◆ **Data extracts**:
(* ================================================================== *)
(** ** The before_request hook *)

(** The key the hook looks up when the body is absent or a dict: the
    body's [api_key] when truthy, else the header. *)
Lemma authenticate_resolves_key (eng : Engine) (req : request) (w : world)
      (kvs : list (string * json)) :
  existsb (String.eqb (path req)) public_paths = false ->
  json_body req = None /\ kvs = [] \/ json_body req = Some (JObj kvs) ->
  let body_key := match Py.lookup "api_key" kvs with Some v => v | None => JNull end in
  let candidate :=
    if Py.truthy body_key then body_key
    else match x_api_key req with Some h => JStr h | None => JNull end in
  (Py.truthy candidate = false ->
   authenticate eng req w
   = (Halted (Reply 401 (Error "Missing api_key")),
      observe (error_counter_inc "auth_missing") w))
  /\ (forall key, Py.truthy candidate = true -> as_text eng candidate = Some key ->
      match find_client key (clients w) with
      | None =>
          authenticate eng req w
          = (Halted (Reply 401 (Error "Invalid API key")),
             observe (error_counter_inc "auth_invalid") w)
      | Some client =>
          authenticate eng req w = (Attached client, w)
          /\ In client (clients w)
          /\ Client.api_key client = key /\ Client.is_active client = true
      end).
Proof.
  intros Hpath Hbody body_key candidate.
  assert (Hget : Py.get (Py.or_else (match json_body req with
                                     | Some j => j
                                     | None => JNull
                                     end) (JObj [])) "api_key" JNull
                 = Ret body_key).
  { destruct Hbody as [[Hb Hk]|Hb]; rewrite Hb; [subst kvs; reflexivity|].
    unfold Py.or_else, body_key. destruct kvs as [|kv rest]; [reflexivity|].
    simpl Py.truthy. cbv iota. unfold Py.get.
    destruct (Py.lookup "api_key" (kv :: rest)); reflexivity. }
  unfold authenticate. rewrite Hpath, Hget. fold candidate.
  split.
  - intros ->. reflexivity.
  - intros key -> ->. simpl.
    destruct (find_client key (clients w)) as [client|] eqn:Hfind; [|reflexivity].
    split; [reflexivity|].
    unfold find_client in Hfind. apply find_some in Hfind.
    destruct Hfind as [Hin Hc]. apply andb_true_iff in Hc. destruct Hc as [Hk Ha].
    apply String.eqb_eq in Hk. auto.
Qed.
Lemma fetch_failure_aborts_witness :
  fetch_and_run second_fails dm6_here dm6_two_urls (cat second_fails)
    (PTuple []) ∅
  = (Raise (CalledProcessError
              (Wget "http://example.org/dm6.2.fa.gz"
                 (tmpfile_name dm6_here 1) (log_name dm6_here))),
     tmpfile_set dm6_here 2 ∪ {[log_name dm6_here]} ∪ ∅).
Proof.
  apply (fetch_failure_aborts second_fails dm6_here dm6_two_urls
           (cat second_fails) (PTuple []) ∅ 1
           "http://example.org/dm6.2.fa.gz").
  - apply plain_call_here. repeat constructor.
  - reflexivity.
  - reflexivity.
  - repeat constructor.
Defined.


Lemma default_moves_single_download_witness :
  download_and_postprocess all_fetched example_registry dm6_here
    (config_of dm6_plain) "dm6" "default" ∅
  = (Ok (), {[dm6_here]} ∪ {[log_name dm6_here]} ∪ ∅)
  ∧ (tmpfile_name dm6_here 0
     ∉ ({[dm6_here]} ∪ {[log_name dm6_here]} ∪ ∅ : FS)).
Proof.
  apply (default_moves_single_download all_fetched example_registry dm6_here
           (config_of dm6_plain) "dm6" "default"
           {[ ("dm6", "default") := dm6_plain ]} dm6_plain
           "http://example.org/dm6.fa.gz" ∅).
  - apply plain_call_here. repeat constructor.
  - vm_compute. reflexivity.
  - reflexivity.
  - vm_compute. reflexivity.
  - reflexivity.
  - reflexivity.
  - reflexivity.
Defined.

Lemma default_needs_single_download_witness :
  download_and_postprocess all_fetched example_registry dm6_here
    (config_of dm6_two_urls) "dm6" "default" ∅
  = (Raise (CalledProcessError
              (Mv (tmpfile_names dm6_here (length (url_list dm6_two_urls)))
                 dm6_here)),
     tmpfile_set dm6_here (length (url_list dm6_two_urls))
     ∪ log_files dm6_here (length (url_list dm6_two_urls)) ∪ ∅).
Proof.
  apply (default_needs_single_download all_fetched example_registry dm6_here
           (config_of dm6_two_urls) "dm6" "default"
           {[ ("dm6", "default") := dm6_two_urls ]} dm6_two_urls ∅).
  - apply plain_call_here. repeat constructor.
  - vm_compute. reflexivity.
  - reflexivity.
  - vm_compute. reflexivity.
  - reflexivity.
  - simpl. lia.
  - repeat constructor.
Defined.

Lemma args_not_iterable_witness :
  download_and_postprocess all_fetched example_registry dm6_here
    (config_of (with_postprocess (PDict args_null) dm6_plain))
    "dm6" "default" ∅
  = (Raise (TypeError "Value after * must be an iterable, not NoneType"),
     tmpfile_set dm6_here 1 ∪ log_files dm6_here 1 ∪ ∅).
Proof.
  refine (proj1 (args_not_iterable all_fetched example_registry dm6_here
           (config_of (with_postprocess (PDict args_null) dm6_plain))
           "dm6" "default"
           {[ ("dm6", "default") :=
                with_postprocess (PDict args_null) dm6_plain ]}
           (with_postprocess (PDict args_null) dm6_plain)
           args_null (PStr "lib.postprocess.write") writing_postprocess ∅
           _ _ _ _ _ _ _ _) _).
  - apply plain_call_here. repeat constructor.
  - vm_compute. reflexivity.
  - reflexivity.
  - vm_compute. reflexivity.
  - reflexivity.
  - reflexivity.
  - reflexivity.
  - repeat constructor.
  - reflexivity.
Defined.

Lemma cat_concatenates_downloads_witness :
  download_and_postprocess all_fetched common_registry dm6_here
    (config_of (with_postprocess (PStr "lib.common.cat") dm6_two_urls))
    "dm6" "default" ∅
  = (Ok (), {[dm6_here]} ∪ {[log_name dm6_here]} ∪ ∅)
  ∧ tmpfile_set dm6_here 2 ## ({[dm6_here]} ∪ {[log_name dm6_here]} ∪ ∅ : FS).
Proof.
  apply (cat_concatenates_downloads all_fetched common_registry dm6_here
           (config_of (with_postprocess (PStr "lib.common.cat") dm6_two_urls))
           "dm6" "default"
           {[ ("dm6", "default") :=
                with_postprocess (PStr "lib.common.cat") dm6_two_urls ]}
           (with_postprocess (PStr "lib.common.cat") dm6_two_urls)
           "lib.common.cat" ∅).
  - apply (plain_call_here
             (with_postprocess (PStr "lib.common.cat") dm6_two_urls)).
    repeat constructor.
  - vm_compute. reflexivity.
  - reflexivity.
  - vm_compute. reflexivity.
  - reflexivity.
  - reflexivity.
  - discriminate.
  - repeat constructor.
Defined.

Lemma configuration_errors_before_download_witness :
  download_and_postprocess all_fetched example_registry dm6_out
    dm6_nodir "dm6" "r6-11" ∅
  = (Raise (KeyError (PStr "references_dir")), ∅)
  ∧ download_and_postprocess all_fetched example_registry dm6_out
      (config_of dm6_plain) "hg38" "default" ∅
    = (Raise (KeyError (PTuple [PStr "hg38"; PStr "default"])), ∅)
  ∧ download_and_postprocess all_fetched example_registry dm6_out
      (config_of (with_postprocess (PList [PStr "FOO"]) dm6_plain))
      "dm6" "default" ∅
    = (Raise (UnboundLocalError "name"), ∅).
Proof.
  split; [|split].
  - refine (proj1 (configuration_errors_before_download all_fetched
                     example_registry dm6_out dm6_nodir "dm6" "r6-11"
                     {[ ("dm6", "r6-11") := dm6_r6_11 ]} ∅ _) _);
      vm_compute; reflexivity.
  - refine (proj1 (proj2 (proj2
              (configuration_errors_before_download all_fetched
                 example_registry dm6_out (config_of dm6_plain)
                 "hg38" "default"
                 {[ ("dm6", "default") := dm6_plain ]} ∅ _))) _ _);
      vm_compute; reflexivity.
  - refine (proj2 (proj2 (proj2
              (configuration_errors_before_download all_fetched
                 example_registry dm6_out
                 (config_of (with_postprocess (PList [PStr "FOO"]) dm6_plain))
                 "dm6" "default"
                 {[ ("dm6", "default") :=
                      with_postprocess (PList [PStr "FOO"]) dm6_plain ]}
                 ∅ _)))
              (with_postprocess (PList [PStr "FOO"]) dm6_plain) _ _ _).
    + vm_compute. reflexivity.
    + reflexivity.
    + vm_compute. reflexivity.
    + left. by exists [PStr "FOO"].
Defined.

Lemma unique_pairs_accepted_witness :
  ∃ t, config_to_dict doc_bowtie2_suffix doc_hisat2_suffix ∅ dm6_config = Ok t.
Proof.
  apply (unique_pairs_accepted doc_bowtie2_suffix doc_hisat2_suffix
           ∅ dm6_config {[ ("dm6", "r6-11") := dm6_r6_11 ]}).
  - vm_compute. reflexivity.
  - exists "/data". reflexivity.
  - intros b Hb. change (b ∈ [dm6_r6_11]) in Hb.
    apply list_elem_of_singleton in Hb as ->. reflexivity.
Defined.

◆ **Task details**: Above are some records; copy each line there that contains "rewrite".

◆ **Expected answer**:
  { destruct Hbody as [[Hb Hk]|Hb]; rewrite Hb; [subst kvs; reflexivity|].
  unfold authenticate. rewrite Hpath, Hget. fold candidate.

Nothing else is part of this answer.